■ Provided material:
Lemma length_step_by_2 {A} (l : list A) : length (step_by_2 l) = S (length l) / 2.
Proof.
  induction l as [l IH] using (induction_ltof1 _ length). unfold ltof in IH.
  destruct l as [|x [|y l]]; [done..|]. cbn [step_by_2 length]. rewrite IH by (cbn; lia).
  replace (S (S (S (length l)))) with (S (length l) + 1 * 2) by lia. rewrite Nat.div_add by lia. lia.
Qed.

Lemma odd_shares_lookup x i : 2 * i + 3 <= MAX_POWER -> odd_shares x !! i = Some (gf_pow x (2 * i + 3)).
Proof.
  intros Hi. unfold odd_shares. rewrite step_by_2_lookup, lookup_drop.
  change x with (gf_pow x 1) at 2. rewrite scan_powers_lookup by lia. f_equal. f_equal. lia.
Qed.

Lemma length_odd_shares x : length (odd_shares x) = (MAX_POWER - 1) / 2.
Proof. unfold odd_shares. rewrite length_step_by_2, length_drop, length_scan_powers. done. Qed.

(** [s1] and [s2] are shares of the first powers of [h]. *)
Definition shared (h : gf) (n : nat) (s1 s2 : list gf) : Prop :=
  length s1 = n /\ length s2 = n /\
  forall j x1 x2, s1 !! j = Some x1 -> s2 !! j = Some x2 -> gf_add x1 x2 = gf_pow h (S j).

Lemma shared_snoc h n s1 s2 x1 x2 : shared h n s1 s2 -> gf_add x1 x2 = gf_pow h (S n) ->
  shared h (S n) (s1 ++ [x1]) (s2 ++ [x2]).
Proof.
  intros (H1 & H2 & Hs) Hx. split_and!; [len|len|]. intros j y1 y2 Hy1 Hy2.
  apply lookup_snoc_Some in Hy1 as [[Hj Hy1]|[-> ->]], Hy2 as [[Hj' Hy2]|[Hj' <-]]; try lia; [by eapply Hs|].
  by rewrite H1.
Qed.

* * *

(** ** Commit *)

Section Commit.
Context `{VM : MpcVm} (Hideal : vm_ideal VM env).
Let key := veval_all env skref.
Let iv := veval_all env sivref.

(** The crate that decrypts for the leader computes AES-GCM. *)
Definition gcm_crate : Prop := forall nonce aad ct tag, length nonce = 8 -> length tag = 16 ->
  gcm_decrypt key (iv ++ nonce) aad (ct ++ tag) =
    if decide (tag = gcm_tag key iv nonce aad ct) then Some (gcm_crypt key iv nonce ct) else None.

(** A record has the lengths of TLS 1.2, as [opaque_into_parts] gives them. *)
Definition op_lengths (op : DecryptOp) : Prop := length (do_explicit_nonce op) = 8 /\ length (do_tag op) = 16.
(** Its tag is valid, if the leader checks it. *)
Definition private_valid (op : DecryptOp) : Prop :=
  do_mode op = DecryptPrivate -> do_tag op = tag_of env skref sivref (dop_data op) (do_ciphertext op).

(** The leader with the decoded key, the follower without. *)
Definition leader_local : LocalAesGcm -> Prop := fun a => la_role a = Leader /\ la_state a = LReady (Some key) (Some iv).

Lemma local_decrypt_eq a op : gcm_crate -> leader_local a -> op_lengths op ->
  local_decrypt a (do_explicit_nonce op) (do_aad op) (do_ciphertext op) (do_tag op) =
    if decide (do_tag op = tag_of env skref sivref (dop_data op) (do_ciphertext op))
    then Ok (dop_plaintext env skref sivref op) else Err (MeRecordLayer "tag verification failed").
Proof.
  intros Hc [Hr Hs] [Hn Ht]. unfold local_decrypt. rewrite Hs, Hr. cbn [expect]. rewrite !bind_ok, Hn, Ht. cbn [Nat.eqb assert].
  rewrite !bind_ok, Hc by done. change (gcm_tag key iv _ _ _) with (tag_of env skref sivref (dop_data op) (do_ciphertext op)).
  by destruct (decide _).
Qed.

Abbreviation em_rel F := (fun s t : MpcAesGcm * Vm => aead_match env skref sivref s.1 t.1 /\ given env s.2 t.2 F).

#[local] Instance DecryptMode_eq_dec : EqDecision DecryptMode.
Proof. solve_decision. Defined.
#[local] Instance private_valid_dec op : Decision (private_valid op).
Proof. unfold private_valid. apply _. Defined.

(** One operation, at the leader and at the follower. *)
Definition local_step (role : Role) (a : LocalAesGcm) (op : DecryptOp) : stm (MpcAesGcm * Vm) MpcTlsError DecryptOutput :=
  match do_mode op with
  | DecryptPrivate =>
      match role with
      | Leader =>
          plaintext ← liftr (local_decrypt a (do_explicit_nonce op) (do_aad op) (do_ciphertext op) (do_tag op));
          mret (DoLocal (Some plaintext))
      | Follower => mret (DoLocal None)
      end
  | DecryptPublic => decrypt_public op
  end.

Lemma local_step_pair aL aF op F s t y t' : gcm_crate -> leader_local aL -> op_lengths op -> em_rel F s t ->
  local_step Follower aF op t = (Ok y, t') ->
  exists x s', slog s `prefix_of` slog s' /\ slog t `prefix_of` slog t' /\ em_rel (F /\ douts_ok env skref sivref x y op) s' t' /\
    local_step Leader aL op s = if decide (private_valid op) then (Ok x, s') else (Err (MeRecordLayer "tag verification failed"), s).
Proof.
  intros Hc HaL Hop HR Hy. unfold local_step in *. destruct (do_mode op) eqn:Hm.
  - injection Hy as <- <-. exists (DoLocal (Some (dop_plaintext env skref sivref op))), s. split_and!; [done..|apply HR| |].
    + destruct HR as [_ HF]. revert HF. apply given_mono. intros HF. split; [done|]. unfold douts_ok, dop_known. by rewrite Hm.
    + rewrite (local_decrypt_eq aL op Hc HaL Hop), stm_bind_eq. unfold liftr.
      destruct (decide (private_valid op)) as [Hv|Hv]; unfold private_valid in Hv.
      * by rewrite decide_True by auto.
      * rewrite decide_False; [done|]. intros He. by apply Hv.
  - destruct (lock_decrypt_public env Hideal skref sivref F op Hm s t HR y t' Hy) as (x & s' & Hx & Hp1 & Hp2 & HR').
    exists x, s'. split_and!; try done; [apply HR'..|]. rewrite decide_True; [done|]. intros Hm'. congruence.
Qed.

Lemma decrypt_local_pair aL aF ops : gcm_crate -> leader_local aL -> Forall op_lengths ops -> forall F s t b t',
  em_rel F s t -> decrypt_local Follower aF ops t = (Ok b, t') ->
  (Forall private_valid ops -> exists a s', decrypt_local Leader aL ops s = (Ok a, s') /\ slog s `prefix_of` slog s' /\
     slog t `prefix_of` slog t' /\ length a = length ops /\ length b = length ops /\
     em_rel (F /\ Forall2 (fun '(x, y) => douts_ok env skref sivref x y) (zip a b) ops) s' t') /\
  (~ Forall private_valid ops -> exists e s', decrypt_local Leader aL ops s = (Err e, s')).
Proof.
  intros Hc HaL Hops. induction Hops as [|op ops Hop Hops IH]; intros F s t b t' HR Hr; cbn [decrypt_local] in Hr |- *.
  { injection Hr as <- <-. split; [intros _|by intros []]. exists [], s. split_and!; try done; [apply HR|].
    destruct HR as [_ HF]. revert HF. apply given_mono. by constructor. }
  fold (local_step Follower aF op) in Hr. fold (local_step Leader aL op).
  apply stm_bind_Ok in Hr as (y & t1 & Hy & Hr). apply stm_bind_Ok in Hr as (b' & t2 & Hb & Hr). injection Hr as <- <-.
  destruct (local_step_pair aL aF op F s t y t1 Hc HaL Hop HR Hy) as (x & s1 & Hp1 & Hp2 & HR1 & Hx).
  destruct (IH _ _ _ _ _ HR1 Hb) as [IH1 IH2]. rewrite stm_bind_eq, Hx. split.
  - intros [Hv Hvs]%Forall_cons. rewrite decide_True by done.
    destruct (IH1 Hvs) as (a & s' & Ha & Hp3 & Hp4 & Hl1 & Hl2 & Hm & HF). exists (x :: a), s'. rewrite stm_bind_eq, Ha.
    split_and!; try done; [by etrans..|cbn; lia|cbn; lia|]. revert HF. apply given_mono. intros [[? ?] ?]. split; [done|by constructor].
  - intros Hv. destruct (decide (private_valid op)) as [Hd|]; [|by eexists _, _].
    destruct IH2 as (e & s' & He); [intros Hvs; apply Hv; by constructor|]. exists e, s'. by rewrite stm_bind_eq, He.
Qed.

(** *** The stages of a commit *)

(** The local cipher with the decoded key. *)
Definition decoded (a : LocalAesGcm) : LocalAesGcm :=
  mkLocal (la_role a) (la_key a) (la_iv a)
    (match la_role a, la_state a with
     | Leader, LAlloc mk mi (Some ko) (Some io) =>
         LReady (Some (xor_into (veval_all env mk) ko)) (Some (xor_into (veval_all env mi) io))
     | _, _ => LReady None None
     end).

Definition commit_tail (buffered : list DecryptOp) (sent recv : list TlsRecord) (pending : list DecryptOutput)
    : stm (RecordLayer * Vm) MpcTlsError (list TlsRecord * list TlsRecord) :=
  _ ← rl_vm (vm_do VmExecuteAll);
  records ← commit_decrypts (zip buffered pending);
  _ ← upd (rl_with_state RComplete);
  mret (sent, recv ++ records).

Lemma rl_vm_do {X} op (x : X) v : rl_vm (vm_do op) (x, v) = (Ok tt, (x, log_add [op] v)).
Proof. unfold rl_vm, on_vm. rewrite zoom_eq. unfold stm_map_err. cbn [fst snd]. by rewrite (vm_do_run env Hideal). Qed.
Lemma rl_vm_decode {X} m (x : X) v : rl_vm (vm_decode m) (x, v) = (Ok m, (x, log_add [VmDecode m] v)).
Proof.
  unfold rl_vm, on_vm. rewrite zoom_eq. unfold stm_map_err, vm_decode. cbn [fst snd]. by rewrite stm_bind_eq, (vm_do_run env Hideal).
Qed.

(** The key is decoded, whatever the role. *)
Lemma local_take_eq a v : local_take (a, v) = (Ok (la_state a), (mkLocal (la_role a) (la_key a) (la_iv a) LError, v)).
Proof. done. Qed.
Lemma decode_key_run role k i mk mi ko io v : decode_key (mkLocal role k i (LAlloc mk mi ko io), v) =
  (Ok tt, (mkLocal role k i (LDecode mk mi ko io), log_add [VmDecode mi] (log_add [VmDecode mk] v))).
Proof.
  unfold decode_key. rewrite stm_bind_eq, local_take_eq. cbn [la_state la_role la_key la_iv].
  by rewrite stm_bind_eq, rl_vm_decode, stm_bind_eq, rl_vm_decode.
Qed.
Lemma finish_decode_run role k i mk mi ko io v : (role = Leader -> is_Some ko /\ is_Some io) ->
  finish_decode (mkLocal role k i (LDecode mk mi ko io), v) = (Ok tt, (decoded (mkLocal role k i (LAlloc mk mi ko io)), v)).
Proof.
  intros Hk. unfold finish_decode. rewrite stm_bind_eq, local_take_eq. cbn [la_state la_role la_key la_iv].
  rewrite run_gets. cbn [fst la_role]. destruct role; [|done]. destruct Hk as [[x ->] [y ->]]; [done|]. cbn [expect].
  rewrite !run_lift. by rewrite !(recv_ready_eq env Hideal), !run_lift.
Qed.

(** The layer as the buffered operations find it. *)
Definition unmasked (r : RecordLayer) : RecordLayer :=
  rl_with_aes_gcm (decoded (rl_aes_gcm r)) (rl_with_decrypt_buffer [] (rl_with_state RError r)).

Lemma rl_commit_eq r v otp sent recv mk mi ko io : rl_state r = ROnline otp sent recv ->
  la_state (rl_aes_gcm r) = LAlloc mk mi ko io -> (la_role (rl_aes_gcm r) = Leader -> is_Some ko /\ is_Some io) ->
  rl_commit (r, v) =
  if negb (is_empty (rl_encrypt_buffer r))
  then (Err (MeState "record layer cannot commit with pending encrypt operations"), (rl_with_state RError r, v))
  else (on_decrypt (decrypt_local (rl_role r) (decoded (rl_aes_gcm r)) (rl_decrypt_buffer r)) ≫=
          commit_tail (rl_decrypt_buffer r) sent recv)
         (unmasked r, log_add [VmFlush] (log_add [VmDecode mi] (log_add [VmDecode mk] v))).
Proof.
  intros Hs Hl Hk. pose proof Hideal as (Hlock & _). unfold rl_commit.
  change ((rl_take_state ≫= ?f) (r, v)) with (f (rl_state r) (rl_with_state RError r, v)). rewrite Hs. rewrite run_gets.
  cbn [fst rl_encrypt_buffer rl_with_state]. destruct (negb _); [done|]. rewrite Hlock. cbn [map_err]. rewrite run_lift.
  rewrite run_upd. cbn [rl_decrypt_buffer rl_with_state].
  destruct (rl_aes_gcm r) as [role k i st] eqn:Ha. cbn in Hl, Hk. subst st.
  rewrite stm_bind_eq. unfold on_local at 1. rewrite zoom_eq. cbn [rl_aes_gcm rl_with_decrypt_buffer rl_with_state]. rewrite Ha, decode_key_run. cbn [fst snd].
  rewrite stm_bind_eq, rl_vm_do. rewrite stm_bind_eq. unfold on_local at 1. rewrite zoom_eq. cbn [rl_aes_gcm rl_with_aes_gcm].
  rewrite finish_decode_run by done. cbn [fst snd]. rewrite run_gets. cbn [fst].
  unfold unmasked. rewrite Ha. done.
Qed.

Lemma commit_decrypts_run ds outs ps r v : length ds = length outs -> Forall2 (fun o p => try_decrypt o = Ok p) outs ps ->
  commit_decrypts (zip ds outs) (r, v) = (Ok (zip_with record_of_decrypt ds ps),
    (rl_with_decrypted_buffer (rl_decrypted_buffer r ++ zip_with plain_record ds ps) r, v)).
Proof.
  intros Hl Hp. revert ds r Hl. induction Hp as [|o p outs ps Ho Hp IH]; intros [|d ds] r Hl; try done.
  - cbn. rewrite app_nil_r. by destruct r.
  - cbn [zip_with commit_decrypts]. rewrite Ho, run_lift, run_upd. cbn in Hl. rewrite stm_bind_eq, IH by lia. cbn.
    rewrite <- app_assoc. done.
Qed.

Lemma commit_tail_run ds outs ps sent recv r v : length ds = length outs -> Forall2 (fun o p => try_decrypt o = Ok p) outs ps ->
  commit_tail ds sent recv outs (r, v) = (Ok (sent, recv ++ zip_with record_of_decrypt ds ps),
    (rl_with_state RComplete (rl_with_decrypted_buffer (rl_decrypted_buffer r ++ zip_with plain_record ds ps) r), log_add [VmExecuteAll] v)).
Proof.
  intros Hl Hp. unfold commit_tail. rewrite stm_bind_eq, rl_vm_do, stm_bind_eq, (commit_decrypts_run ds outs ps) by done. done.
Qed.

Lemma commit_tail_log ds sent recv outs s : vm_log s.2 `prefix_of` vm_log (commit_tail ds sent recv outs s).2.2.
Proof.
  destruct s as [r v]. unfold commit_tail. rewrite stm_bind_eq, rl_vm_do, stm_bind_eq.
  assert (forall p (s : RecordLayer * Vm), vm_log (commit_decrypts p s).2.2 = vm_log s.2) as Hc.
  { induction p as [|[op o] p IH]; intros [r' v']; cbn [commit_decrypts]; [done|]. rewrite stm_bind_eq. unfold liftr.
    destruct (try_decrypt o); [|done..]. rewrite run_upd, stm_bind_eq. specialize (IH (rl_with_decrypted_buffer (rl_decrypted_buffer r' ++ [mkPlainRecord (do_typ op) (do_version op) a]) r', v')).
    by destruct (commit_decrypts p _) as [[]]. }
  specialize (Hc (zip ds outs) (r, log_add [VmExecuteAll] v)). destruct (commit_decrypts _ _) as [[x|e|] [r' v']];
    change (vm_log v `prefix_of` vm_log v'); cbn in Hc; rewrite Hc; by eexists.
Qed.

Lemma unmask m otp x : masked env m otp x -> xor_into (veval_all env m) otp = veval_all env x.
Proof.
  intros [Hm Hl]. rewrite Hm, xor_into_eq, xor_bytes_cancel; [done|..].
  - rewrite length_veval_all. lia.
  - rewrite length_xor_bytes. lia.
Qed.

■ About this exercise: For each line above that contains the word "LReady", make a copy.

■ Answer below:
Definition leader_local : LocalAesGcm -> Prop := fun a => la_role a = Leader /\ la_state a = LReady (Some key) (Some iv).
         LReady (Some (xor_into (veval_all env mk) ko)) (Some (xor_into (veval_all env mi) io))
     | _, _ => LReady None None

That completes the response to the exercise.